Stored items
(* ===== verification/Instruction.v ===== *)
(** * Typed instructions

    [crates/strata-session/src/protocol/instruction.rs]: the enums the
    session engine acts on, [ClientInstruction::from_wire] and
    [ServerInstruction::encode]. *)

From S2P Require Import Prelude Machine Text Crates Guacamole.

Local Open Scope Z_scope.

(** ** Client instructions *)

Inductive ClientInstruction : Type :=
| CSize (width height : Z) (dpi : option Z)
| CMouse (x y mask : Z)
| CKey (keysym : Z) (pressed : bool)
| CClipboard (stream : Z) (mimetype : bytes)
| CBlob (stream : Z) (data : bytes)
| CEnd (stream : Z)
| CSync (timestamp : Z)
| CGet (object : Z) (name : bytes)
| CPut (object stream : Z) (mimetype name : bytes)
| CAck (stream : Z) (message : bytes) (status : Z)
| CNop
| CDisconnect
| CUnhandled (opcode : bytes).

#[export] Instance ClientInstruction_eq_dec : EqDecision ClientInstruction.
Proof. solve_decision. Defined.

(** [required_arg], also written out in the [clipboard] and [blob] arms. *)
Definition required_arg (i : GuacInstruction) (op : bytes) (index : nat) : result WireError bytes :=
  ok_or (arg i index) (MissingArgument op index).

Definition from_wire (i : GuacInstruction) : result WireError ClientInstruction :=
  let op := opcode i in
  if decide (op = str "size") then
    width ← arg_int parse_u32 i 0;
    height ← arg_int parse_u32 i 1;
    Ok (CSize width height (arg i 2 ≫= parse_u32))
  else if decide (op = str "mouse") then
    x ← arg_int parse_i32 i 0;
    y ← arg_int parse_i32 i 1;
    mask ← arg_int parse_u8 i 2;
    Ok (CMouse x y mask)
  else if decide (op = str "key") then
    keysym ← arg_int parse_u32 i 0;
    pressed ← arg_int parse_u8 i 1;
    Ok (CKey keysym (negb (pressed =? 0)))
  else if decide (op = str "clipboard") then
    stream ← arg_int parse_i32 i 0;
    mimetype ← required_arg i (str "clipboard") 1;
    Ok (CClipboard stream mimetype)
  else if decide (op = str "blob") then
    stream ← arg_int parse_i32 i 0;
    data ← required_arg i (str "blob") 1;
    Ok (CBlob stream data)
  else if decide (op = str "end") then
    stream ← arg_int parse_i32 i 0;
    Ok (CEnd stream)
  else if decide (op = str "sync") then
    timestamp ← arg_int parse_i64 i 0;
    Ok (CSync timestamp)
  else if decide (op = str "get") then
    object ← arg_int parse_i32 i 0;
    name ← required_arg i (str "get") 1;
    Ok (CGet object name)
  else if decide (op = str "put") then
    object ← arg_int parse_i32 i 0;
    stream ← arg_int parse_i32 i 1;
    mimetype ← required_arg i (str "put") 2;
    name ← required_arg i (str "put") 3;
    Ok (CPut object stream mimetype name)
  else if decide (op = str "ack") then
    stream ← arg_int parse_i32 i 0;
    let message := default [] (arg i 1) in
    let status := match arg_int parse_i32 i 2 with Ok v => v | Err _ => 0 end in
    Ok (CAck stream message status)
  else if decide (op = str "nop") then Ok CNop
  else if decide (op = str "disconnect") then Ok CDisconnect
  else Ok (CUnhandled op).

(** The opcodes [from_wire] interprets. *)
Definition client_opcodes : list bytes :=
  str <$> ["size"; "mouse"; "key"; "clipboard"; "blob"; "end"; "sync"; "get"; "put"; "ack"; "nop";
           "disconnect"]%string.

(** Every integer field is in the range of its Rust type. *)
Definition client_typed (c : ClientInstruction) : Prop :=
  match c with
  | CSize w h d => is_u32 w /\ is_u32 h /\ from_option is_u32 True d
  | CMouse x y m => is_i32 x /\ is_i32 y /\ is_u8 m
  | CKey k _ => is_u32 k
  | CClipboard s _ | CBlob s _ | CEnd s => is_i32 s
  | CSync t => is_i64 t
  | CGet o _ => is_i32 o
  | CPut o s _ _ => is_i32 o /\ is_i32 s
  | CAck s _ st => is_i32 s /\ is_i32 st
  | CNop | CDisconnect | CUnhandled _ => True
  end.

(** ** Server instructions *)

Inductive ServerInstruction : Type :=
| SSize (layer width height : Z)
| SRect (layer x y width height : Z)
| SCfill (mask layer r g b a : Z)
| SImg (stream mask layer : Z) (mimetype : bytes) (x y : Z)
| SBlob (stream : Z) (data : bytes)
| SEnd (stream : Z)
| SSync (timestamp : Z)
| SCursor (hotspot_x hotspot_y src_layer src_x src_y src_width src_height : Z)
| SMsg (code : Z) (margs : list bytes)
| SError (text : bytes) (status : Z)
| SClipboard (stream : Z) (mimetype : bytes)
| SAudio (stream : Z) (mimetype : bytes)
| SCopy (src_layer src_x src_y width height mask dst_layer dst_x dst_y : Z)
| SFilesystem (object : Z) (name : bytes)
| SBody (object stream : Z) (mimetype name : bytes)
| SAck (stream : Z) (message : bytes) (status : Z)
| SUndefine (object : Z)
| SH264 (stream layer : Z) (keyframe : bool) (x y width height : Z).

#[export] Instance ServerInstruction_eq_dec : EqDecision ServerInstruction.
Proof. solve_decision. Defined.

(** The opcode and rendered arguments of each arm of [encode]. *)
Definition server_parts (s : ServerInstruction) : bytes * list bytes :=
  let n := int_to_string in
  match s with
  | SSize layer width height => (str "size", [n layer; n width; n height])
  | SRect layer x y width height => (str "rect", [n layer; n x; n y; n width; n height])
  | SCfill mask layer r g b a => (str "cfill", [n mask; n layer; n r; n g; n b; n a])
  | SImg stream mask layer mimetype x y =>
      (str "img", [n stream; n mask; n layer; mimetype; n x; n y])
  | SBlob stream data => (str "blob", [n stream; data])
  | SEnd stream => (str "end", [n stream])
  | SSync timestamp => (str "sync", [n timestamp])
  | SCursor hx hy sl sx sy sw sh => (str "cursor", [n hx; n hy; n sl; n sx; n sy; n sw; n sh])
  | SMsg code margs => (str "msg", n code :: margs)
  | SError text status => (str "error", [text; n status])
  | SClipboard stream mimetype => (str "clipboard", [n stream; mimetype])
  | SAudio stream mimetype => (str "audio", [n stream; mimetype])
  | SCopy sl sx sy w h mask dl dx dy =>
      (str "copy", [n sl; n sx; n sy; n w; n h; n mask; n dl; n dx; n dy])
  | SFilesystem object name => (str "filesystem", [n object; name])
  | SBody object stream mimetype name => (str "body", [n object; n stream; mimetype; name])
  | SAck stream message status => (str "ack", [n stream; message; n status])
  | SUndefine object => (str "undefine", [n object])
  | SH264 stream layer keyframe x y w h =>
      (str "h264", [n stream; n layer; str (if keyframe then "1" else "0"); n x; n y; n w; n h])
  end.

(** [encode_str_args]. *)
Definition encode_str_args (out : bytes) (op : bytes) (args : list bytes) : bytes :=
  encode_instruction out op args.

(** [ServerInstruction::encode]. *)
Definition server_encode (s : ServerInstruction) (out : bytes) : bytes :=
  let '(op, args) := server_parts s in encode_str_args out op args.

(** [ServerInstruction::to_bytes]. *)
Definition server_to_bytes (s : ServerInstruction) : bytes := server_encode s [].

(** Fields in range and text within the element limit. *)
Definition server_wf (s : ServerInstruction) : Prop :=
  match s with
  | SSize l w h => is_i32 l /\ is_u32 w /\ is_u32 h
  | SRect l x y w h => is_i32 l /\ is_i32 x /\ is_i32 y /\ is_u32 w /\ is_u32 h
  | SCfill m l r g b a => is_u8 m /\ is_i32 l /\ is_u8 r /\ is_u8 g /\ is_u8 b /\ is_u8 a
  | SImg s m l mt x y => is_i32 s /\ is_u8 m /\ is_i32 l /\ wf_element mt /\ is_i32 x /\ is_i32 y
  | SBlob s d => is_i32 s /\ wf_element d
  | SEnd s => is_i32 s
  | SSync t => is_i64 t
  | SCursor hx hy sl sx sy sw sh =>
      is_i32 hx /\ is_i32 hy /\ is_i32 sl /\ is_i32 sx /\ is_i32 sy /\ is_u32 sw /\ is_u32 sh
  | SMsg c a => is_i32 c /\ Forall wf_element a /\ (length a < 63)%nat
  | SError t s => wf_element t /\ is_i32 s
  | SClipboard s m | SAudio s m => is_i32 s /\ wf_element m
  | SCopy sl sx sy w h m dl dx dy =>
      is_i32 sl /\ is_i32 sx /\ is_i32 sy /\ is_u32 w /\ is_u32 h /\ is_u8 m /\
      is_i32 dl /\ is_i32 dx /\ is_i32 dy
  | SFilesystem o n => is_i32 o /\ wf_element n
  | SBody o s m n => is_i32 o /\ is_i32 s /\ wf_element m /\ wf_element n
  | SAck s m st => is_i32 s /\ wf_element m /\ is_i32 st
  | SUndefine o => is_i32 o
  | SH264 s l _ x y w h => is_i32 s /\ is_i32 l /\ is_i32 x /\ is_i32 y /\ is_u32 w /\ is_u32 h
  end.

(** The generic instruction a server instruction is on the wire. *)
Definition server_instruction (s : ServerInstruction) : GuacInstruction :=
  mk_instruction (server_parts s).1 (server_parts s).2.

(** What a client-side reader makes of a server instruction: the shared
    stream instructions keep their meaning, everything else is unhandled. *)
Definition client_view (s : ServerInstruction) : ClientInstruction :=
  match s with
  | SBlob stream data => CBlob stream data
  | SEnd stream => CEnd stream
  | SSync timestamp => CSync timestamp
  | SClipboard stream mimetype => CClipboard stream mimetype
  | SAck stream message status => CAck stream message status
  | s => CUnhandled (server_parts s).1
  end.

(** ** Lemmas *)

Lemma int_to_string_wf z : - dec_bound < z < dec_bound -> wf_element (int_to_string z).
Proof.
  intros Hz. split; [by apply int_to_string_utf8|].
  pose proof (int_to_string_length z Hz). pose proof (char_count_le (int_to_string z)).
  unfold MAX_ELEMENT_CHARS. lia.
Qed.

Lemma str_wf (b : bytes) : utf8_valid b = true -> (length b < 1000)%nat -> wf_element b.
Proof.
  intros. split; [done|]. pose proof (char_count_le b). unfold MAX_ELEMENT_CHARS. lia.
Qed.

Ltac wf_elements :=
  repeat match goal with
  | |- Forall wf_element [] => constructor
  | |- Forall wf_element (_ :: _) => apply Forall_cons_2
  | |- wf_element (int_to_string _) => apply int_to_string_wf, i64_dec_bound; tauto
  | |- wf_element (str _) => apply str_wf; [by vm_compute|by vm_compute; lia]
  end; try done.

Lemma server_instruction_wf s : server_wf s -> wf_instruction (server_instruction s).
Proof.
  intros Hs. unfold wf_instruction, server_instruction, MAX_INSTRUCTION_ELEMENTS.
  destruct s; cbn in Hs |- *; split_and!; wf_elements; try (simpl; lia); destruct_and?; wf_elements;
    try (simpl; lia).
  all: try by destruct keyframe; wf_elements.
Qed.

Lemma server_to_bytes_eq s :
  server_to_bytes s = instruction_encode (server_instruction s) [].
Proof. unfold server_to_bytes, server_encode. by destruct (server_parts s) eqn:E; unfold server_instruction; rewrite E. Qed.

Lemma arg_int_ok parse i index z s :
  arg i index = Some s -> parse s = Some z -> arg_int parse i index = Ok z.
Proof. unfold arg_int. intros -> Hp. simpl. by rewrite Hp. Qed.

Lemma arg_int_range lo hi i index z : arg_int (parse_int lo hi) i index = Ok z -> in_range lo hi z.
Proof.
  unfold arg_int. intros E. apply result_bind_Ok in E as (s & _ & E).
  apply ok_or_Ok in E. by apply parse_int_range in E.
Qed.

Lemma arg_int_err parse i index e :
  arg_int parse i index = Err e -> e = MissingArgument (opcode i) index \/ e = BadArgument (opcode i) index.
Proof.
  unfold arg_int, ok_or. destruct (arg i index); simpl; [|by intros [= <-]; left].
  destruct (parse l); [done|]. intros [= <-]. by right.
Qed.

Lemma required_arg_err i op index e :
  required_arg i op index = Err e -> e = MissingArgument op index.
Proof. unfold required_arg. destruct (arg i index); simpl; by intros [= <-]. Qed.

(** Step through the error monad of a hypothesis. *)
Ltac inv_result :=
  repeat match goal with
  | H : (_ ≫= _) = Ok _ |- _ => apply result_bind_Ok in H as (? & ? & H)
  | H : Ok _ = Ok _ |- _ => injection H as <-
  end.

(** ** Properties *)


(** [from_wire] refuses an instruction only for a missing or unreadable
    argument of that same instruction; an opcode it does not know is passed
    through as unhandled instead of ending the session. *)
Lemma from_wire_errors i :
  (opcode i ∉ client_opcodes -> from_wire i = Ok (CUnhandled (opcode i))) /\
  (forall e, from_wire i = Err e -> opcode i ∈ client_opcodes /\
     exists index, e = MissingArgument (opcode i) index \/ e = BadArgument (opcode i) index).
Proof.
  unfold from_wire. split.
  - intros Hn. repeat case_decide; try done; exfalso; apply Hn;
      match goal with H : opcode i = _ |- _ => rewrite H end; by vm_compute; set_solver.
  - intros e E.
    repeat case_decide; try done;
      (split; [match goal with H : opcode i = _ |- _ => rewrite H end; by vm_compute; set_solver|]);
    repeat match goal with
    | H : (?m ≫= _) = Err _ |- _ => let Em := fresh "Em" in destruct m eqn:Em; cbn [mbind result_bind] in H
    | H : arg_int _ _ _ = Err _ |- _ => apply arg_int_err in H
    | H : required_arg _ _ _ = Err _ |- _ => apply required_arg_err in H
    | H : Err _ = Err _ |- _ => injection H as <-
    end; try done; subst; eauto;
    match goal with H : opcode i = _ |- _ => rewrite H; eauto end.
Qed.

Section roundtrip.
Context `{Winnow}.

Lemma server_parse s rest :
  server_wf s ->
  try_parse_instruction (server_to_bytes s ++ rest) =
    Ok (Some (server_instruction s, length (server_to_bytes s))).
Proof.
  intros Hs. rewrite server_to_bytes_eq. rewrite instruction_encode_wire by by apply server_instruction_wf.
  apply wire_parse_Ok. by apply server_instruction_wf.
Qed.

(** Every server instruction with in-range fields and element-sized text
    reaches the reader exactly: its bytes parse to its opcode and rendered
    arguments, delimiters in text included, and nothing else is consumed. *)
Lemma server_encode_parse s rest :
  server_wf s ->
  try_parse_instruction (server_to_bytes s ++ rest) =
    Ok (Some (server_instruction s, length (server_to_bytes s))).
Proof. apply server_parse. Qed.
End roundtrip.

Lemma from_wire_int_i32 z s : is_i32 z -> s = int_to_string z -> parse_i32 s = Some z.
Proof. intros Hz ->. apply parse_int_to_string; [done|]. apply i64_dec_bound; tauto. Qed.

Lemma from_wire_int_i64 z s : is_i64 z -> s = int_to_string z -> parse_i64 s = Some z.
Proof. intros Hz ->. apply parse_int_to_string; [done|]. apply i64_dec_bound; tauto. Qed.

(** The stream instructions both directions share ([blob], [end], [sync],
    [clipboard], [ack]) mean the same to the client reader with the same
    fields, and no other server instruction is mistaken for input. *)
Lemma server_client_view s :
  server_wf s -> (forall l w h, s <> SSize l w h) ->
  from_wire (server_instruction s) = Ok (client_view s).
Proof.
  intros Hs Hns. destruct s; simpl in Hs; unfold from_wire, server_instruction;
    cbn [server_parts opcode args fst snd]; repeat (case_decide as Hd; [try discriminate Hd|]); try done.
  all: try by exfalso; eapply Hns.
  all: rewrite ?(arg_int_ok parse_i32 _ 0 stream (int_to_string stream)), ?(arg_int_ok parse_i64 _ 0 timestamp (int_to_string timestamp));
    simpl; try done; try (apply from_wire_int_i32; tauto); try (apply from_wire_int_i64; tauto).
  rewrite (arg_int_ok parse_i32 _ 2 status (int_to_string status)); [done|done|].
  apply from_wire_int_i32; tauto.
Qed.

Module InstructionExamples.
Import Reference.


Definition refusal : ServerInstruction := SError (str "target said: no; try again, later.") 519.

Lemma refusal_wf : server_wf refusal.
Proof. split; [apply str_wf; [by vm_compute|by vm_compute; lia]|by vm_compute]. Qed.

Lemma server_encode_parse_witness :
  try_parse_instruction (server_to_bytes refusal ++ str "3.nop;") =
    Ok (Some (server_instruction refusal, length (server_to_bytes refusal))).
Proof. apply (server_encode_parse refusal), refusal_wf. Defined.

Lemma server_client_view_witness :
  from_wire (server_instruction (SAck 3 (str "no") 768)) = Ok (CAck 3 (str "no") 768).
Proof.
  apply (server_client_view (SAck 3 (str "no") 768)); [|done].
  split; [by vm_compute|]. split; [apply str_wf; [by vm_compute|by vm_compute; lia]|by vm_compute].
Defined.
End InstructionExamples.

### The problem
Find the word "object" in the entries above. Copy every line that has it.

### Task answer
| CGet (object : Z) (name : bytes)
| CPut (object stream : Z) (mimetype name : bytes)
    object ← arg_int parse_i32 i 0;
    Ok (CGet object name)
    object ← arg_int parse_i32 i 0;
    Ok (CPut object stream mimetype name)
| SFilesystem (object : Z) (name : bytes)
| SBody (object stream : Z) (mimetype name : bytes)
| SUndefine (object : Z)
  | SFilesystem object name => (str "filesystem", [n object; name])
  | SBody object stream mimetype name => (str "body", [n object; n stream; mimetype; name])
  | SUndefine object => (str "undefine", [n object])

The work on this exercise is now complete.